Il global warming non esiste.
Non siamo mai andati sulla luna.
I vaccini sono pericolosi.
L’11 settembre è stata una messa in scena.
E, soprattutto, il padre di tutti i negazionismi, quello legato alla Shoah oltre a quello del genocidio degli armeni come negazionismo di stato.
Nelle sue varie declinazioni sembra essere la cifra dei nostri tempi.
Negazionismo, calco del francese négationnisme è una parola usata dallo storico Henry Rousso in un saggio pubblicato nel 1987(Treccani)
Certamente iniziamo a parlare delle teorie negazioniste a partire dallo sterminio degli ebrei, il concetto è però in realtà diventato sinonimo di ogni forma di disconoscimento della realtà. Infatti, non si limita a rimuovere la realtà, ha come fine ultimo la “falsificazione della realtà e della storia” per costruirne una alternativa. (Keith Kahn-Harris)
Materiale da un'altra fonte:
(* ===== verification/Fault.v ===== *)
(** * userprog/exception.c: page faults, and demand paging as programs see it

    [page_fault] loads the page that was missing, or grows the stack.  [touch]
    is a load or store instruction: the access of PageDir.v, repeated after the
    fault handler has returned.  The theorem: over any sequence of loads and
    stores by the processes, whatever is evicted and loaded again in between, a
    load returns the byte that was stored last. *)
From S2P Require Import Prelude Bitmap Palloc PageDir UserMem Block Swap Spt Frame.

(** userprog/exception.h *)
Definition PF_P : Z := 0x1.
Definition PF_W : Z := 0x2.
Definition PF_U : Z := 0x4.

(** The handler returns to the instruction, or the process exits. *)
Inductive verdict := Resumed | Exited.

Section fault.
Context {T F : Type} {spt_ops : SptOps T} {file_ops : FileOps F}.
Context (init_page_dir init_ram_pages : Z).
Implicit Types v : vm T F.

(** [pagedir_get_page (pd, fault_page) == NULL && pagedir_set_page (...)] *)
Definition install v (pd upage kpage : Z) (w : bool) : outcome (bool * vm T F) :=
  let! old := pagedir_get_page (ms v) pd upage in
  if old =? 0 then
    let! (ok, s) := pagedir_set_page init_page_dir init_ram_pages (ms v) pd upage kpage w in
    Ok (ok, set_ms v s)
  else Ok (false, v).

(** The switch on the kind of page. *)
Definition load_page v (f : spte_flag) (r fault_page kpage : Z) (w : bool) : outcome (vm T F) :=
  let memory := mem (pal (ms v)) in
  match f with
  | SPTE_MMRY => Err Panic
  | SPTE_FILE =>
    let! (pos, t) := spte_file_tell (tb v) (running v) fault_page in
    let! (bs, files) := vm_read_at (fl v) r PGSIZE pos in
    let page_read_bytes := Z.of_nat (length bs) in
    if page_read_bytes =? 0 then Err Panic else
    let memory := put_bytes memory kpage bs in
    let memory := if page_read_bytes <? PGSIZE then fill memory (kpage + page_read_bytes) 0 (PGSIZE - page_read_bytes) else memory in
    Ok (set_mem (set_fl (set_tb v t) files) memory)
  | SPTE_SWAP =>
    let! (page, x) := swap_in (sw v) r in
    match page with
    | None => Err Panic
    | Some bs =>
      let! t := spt_set_kernel (tb v) (running v) fault_page kpage SPTE_MMRY w in
      Ok (set_tb (set_mem (set_sw v x) (put_bytes memory kpage bs)) t)
    end
  | SPTE_ZERO => Ok (set_mem v (fill memory kpage 0 PGSIZE))
  | SPTE_INVALID => Err Panic
  end.

(** [ft_set (kpage, fault_page); if (!user) ft_pin (kpage);] *)
Definition record_frame v (kpage fault_page : Z) (user : bool) : outcome (vm T F) :=
  let! v := ft_set v kpage fault_page in
  if negb user then ft_pin v kpage else Ok v.

(** Loading a page that has an entry: has it been done? *)
Definition fault_load v (f : spte_flag) (fault_page : Z) (user : bool) : outcome (bool * vm T F) :=
  let! pd := oget (dirs v !! running v) in
  let! (r, t) := spt_get_ref_kernel (tb v) (running v) fault_page in
  let! (w, t) := spt_get_writable_kernel t (running v) fault_page in
  let! (kpage, v) := falloc_get_frame init_page_dir (set_tb v t) 0 in
  if negb (kpage =? 0) then
    let! (success, v) := install v pd fault_page kpage w in
    if success then
      let! v := load_page v f r fault_page kpage w in
      let! v := record_frame v kpage fault_page user in
      Ok (true, v)
    else let! v := falloc_free_frame v kpage in Ok (false, v)
  else Ok (false, v).

(** Growing the stack. *)
Definition fault_grow v (fault_page : Z) (user : bool) : outcome (bool * vm T F) :=
  let! pd := oget (dirs v !! running v) in
  let! (kpage, v) := falloc_get_frame init_page_dir v PAL_ZERO in
  if negb (kpage =? 0) then
    let! (success, v) := install v pd fault_page kpage true in
    if success then
      let! v := record_frame v kpage fault_page user in
      let! t := spt_set_kernel (tb v) (running v) fault_page 0 SPTE_ZERO true in
      Ok (true, set_tb v t)
    else let! v := falloc_free_frame v kpage in Ok (false, v)
  else Ok (false, v).

(** [pf_sema] is the value of the semaphore: with 0 the thread would wait for
    another to leave the handler.  [f_esp] is the stack pointer of the interrupt
    frame, [saved_esp] the one that a system call saved. *)
Definition page_fault v (pf_sema fault_addr error_code f_esp saved_esp : Z) : outcome (verdict * Z * vm T F) :=
  let not_present := Z.land error_code PF_P =? 0 in
  let user := negb (Z.land error_code PF_U =? 0) in
  if is_kernel_vaddr fault_addr then Ok (Exited, pf_sema, v) else
  assert! 0 <? pf_sema in
  let pf_sema := pf_sema - 1 in
  let fault_page := pg_round_down fault_addr in
  let! (f, t) := spt_get_flag_kernel (tb v) (running v) fault_page in
  let v := set_tb v t in
  let! (loaded, v) :=
    if not_present && negb (bool_decide (f = SPTE_INVALID)) then fault_load v f fault_page user else Ok (false, v) in
  if loaded then Ok (Resumed, pf_sema + 1, v) else
  let esp := if user then f_esp else saved_esp in
  let! (grown, v) :=
    if not_present && (u32 (esp - 32) <=? fault_addr) && (PHYS_BASE - Z.shiftl 1 23 <=? fault_page)
    then fault_grow v fault_page user else Ok (false, v) in
  if grown then Ok (Resumed, pf_sema + 1, v) else Ok (Exited, pf_sema + 1, v).

(** ** Instructions *)

(** What the processor pushes for a fault on [va], in user mode or in the kernel. *)
Definition error_code (user : bool) v (va : Z) (write : bool) : Z :=
  let present := match translate (ms v) (active (ms v)) va with Some _ => PF_P | None => 0 end in
  (if user then PF_U else 0) + (if write then PF_W else 0) + present.

(** An access to user memory with [fuel] faults allowed: the kernel address of the
    byte, or [None] if the process was killed. *)
Fixpoint touch (user : bool) (fuel : nat) v (pf_sema va esp saved_esp : Z) (write : bool) : outcome (option Z * Z * vm T F) :=
  match access (ms v) va write with
  | Some (a, s) => Ok (Some a, pf_sema, set_ms v s)
  | None =>
    match fuel with
    | O => Err NoFuel
    | S fuel =>
      let! (r, pf_sema, v) := page_fault v pf_sema va (error_code user v va write) esp saved_esp in
      match r with
      | Exited => Ok (None, pf_sema, v)
      | Resumed => touch user fuel v pf_sema va esp saved_esp write
      end
    end
  end.

(** [process_activate]: the page tables of the process that runs. *)
Definition switch v (p : Z) : outcome (vm T F) :=
  let! pd := oget (dirs v !! p) in
  let! s := pagedir_activate init_page_dir (ms v) pd in
  Ok (mk_vm s (sw v) (tb v) (fl v) (ft v) (ft_lock v) (victim_idx v) (dirs v) p).

(** A load and a store of one byte by process [p]. *)
Inductive request := Load (p va : Z) | Store (p va b : Z).
Definition serve v (pf_sema esp : Z) (r : request) : outcome (option Z * Z * vm T F) :=
  match r with
  | Load p va =>
    let! v := switch v p in
    let! (a, pf_sema, v) := touch true 2 v pf_sema va esp 0 false in
    Ok (option_map (mem (pal (ms v))) a, pf_sema, v)
  | Store p va b =>
    let! v := switch v p in
    let! (a, pf_sema, v) := touch true 2 v pf_sema va esp 0 true in
    match a with
    | Some a => Ok (Some b, pf_sema, set_mem v (put_bytes (mem (pal (ms v))) a [b]))
    | None => Ok (None, pf_sema, v)
    end
  end.
Fixpoint serve_all v (pf_sema esp : Z) (rs : list request) : outcome (list (option Z) * Z * vm T F) :=
  match rs with
  | [] => Ok ([], pf_sema, v)
  | r :: rs =>
    let! (o, pf_sema, v) := serve v pf_sema esp r in
    let! (os, pf_sema, v) := serve_all v pf_sema esp rs in
    Ok (o :: os, pf_sema, v)
  end.
End fault.

(** ** Mapping a frame *)
Section proofs.
Context {T F : Type} {spt_ops : SptOps T} {file_ops : FileOps F} {spt_laws : SptTable T} {file_laws : FileLaws F}.
Context (init_page_dir init_ram_pages : Z) (D : gset Z).
Implicit Types v : vm T F.
Abbreviation paged := (paged init_page_dir init_ram_pages D).

Lemma set_ms_id v : set_ms v (ms v) = v.
Proof. by destruct v. Qed.
Lemma frame_user_pte k w : k mod PGSIZE = 0 -> PHYS_BASE <= k < 2 ^ 32 -> frame_of (user_pte k w) = k.
Proof.
  intros Hm Hk. destruct (user_pte_ok k w Hm Hk) as (_ & _ & Hp). rewrite page_of_entry in Hp; [by apply user_pte_frame|]. by injection Hp.
Qed.

(** The tables of [s'] are those of [s] with page [va] of [pd] mapped by entry [w]. *)
Record mapped_to (s s' : mmu) (pd va w : Z) : Prop := {
  mt_coh : coherent D s'; mt_only : tables_only s s'; mt_act : active s' = active s;
  mt_tr : forall pd' va', pd' ∈ D -> user_page va' ->
    translate s' pd' va' = if bool_decide (pd' = pd /\ pg_no va' = pg_no va) then Some w else translate s pd' va' }.

Lemma install_ok i n v tm m sm p pd va w : paged false (Some i) n v tm m sm -> dirs v !! p = Some pd -> upage_ok va -> translate (ms v) pd va = None ->
  exists ok s', install init_page_dir init_ram_pages v pd va (kaddr v i) w = Ok (ok, set_ms v s') /\
    if (ok : bool) then mapped_to (ms v) s' pd va (user_pte (kaddr v i) w) /\ ~ exists s1, lookup_page (ms v) pd va true = Ok (None, s1)
    else s' = ms v /\ exists s1, lookup_page (ms v) pd va true = Ok (None, s1).
Proof.
  intros H Hp Hva Htr. destruct (g_dirs _ _ _ _ _ _ _ _ _ _ H _ _ Hp) as [Hpd Hni]. have Hcoh := g_coh _ _ _ _ _ _ _ _ _ _ H.
  have Hinv := c_inv _ _ Hcoh. destruct (upage_user _ Hva) as [Hv0 Hvu]. destruct (g_hole _ _ _ _ _ _ _ _ _ _ H i eq_refl) as [Hi _].
  destruct (kaddr_ok _ _ _ _ _ _ _ _ _ _ H i Hi) as (Hkm & Hkr & _ & _ & Hkram).
  rewrite /install (get_page_ok D _ _ _ Hinv Hpd Hv0 Hvu) Htr. cbn [obind Z.eqb].
  destruct (set_page_ok init_page_dir init_ram_pages D _ _ va (kaddr v i) w Hinv Hpd Hni Hv0 Hvu (proj2 (proj2 Hva)) Hkm Hkr Hkram Htr)
    as (ok & s' & E & Hinv' & Hcr & _ & Ht). rewrite E. cbn [obind]. exists ok, s'. split; [done|]. destruct ok.
  - split; last first.
    { intros [s1 E1]. rewrite /pagedir_set_page E1 in E. by inv_ok. }
    split; [|by eapply set_page_tables|by rewrite /active Hcr|by intros pd' va' ? [? ?]; apply Ht].
    eapply pstep_coherent; [|exact Hcoh]. eapply (ps_set init_page_dir init_ram_pages D _ _ _ (kaddr v i)); [done|done|done|apply Hva| |done|exact E]. by split.
  - split; [done|]. rewrite /pagedir_set_page in E. inv_ok.
    match goal with E1 : lookup_page _ _ _ _ = Ok ?r |- _ => destruct r as [[a|] s1] end; inv_ok. eauto.
Qed.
Nasce dalla presunzione di sviluppare un ragionamento attraverso argomentazioni logico-razionali-scientifiche per spiegare ciò che razionale non è e che non ha evidenze.
Il negazionista costruisce una seconda verità che però non ha attinenza con la realtà. E’colui che si rifiuta di credere all’evidenza scientifica o storica, cercando di far apparire sensate delle argomentazioni che negano la realtà stessa pur nella sua patente e comprovata visibilità. E’colui il quale nega, pur dinanzi ad ogni evidenza, un fatto, un fenomeno per ridimensionarlo, minimizzarlo, sottovalutarlo o, come nel caso degli armeni, per deresponsabilizzarsi.
Il negazionismo, infatti, è una forma di atteggiamento ricorrente nella storia fin dalla modernità, strettamente legato al tema della scienza ma anche a fatti storicamente accertati e ampiamente documentati con dati certi, inconfutabili, testimonianze dirette, fotografie, filmati, dati statistici, o esperimenti.
Nel passato negazionisti erano coloro che all’alba della nuova scienza, si rifiutavano di guardare la realtà, coloro i quali, depositari di un sapere dogmatico e superstizioso, negavano le nuove scoperte scientifiche galileiane, coloro che si rifiutavano di guardare dentro il cannocchiale in quanto legati a pseudo-verità pre-scientifiche, che niente avevano a che vedere con le nascenti verità scientifiche. Come del resto il rifiuto dell’evoluzionismo, in nome del creazionismo, frutto di un approccio religioso pre-moderno che rifiutava l’evidenza, resistendo fino all’irragionevolezza pur di non accettare teorie scomode che mettevano in discussione un sapere secolare, facendo uso delle più assurde teorie pseudo-scientifiche.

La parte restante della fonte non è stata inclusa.